(** * GoDB: a shallow embedding of the storage and execution core

    The development follows the Go sources: tuples and their wire format
    (tuple.go), row pages (heap_page.go), column pages
    (column_store_page.go), the buffer pool (buffer_pool.go), the row file
    (heap_file.go), the SUM and AVG aggregation states (agg_state.go) and
    the Insert / Delete, Limit and Project operators (insert_op.go,
    delete_op.go, limit_op.go, project_op.go).

    Conventions.
    - Go [int], [int32] and [int64] are [Z]; wrap-around is written out
      where the code does arithmetic on them.
    - A [bytes.Buffer] is a [list byte]: writing appends, reading consumes
      from the front.
    - A Go [string] is a [string] (a sequence of bytes).
    - Go maps are [gmap]s, Go maps used as sets ([map[T]struct{}]) are
      [gset]s.  The order in which [range] visits a map is unspecified in
      Go; it is a parameter of the model (class [RangeOrder]).
    - A call returns, panics or blocks; functions that can panic or
      block return an [outcome]. *)

From Stdlib Require Import ZArith Lia List Strings.Byte Strings.String Strings.Ascii.
From Stdlib Require Import DecimalString.
From Stdlib Require OrderedTypeEx DecimalPos.
From stdpp Require Import base option gmap sets list strings.

Local Open Scope string_scope.
Local Open Scope list_scope.
Local Open Scope Z_scope.

(** ** Constants of types.go *)

(** Modelled from the spec: types.go is not among the sources; the page
    size is the spec's PAGE_SIZE (4096). *)
Definition PageSize : Z := 4096.

(** Modelled from the spec: types.go is not among the sources; the width
    of a string field is the spec's STRING_LEN (32). *)
Definition StringLength : Z := 32.

(** ** Errors and outcomes *)

(** Modelled from the spec: the error codes of types.go that the sources
    mention. *)
Inductive GoDBErrorCode :=
  | TupleNotFoundError
  | PageFullError
  | IncompatibleTypesError
  | TypeMismatchError
  | MalformedDataError
  | BufferPoolFullError
  | AmbiguousNameError
  | DeadlockError
  | IllegalTransactionError.

(** A Go [error] value: a [GoDBError], an [errors.New] / [fmt.Errorf]
    message, or one of the two errors [binary.Read] reports on a short
    buffer. *)
Inductive error :=
  | GoDBError (code : GoDBErrorCode) (errString : string)
  | errors_New (msg : string)
  | io_EOF
  | io_ErrUnexpectedEOF.

(** A call returns a value, panics (a Go run-time panic), or blocks: it
    sleeps in the retry loop of [BufferPool.GetPage] and does not return
    unless another transaction releases the lock it waits for. *)
Inductive outcome (A : Type) :=
  | Returns (a : A)
  | Panics (msg : string)
  | Blocks.
Arguments Returns {A} a.
Arguments Panics {A} msg.
Arguments Blocks {A}.

Definition obind {A B} (m : outcome A) (k : A -> outcome B) : outcome B :=
  match m with
  | Returns a => k a
  | Panics msg => Panics msg
  | Blocks => Blocks
  end.

Notation "'do' x <- m ; k" := (obind m (fun x => k))
  (at level 10, x pattern, m at level 100, k at level 200).

(** A value or an error: the Go idiom [(v, err)]. *)
Inductive result (A : Type) :=
  | Ok (a : A)
  | Err (e : error).
Arguments Ok {A} a.
Arguments Err {A} e.

(** ** Fixed-width integers *)

Definition wrap_int64 (z : Z) : Z := (z + 2^63) mod 2^64 - 2^63.
Definition wrap_int32 (z : Z) : Z := (z + 2^31) mod 2^32 - 2^31.

Definition in_int64 (z : Z) : Prop := - 2^63 <= z < 2^63.
Definition in_int32 (z : Z) : Prop := - 2^31 <= z < 2^31.

(** Go's [/] on [int64]: truncated division; dividing by zero panics; the
    one overflowing quotient wraps. *)
Definition int64_div (a b : Z) : outcome Z :=
  if b =? 0 then Panics "runtime error: integer divide by zero"
  else Returns (wrap_int64 (Z.quot a b)).

(** ** Bytes and little-endian encoding (encoding/binary) *)

#[global] Instance byte_eq_decision : EqDecision byte := Byte.byte_eq_dec.

Definition byte_of_Z (z : Z) : byte :=
  default "000"%byte (Byte.of_N (Z.to_N (Z.land z 255))).

Definition Z_of_byte (b : byte) : Z := Z.of_N (Byte.to_N b).

(** [binary.Write(buf, binary.LittleEndian, v)] for an [n]-byte integer:
    byte [i] is [byte(v >> (8*i))]. *)
Fixpoint le_bytes (n : nat) (z : Z) : list byte :=
  match n with
  | O => []
  | S n' => byte_of_Z z :: le_bytes n' (Z.shiftr z 8)
  end.
(** X28.  A configuration file whose text parses to a falsy value
    ([null], [false], [0], the empty string) is returned as the
    configuration, and since the memo it leaves is falsy, the next call
    reads the file again. *)
Theorem loadConfig_falsy_document (fs : string -> FileState) (st : Store)
        (p : string) (v : JsValue) :
  holds (cachedConfig st) = false ->
  firstExisting fs possiblePaths' = Some (p, Parsed v) ->
  truthy v = false ->
  loadConfigs' [fs; fs] st
  = ([Returned (Prim v); Returned (Prim v)],
     {| cachedConfig := Prim v; nextAddress := nextAddress st;
        reads := (reads st ++ [p; p])%list |}).
Proof.
  intros Hc Hfirst Hv.
  assert (Hload : forall st0, holds (cachedConfig st0) = false ->
            loadConfig' fs st0
            = (Returned (Prim v),
               {| cachedConfig := Prim v; nextAddress := nextAddress st0;
                  reads := (reads st0 ++ [p])%list |})).
  { intros st0 Hc0. unfold loadConfig. rewrite Hc0.
    unfold tryBlock. rewrite forPaths_firstExisting, Hfirst.
    destruct v; try discriminate Hv; reflexivity. }
  cbn [loadConfigs]. rewrite (Hload st Hc).
  rewrite (Hload {| cachedConfig := Prim v; nextAddress := nextAddress st;
                    reads := (reads st ++ [p])%list |} Hv).
  cbn [reads nextAddress].
  rewrite <- app_assoc. reflexivity.
Qed.

End StoreMore.

(* ===================================================================== *)
(** * Further properties of the duration probe *)
(* ===================================================================== *)

Lemma durationMatch_complete (before g rest : string) :
  g <> "" ->
  (forall c, In c (list_ascii_of_string g) -> isDigitOrDot c = true) ->
  durationMatch (before ++ "Duration: " ++ g ++ " seconds" ++ rest) <> None.
Proof.
  intros Hne Hclass. induction before as [|c before IH].
  - change ("" ++ "Duration: " ++ g ++ " seconds" ++ rest)
      with ("Duration: " ++ g ++ " seconds" ++ rest).
    rewrite durationMatch_front by assumption. discriminate.
  - change (String c before ++ "Duration: " ++ g ++ " seconds" ++ rest)
      with (String c (before ++ "Duration: " ++ g ++ " seconds" ++ rest)).
    cbn [durationMatch].
    destruct (matchHere _); [discriminate | exact IH].
Qed.

(** X29.  The duration falls back to the default exactly when the probe
    output holds no occurrence of [Duration: ], a non-empty run of
    digits and dots, and [ seconds]: [match] gives [null] if and only if
    there is no such occurrence, and a match's group is such a run that
    occurs in the text. *)
Theorem durationMatch_occurrence (text : string) :
  (durationMatch text = None <-> forall g, ~ occursIn text g) /\
  (forall g, durationMatch text = Some g -> occursIn text g).
Proof.
  split; [split|].
  - intros Hnone g (Hne & Hclass & before & rest & ->).
    exact (durationMatch_complete before rest Hne Hclass Hnone).
  - intros Hno. destruct (durationMatch text) as [g|] eqn:E; [|reflexivity].
    exfalso. apply (Hno g). exact (durationMatch_sound _ E).
  - intros g E. exact (durationMatch_sound _ E).
Qed.

Lemma dot_not_digit : isDigit "."%char = false.
Proof. reflexivity. Qed.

What is being asked ::
Show each line of the material where the word "holds" occurs.

Response to the task ::
  holds (cachedConfig st) = false ->
  assert (Hload : forall st0, holds (cachedConfig st0) = false ->
    output holds no occurrence of [Duration: ], a non-empty run of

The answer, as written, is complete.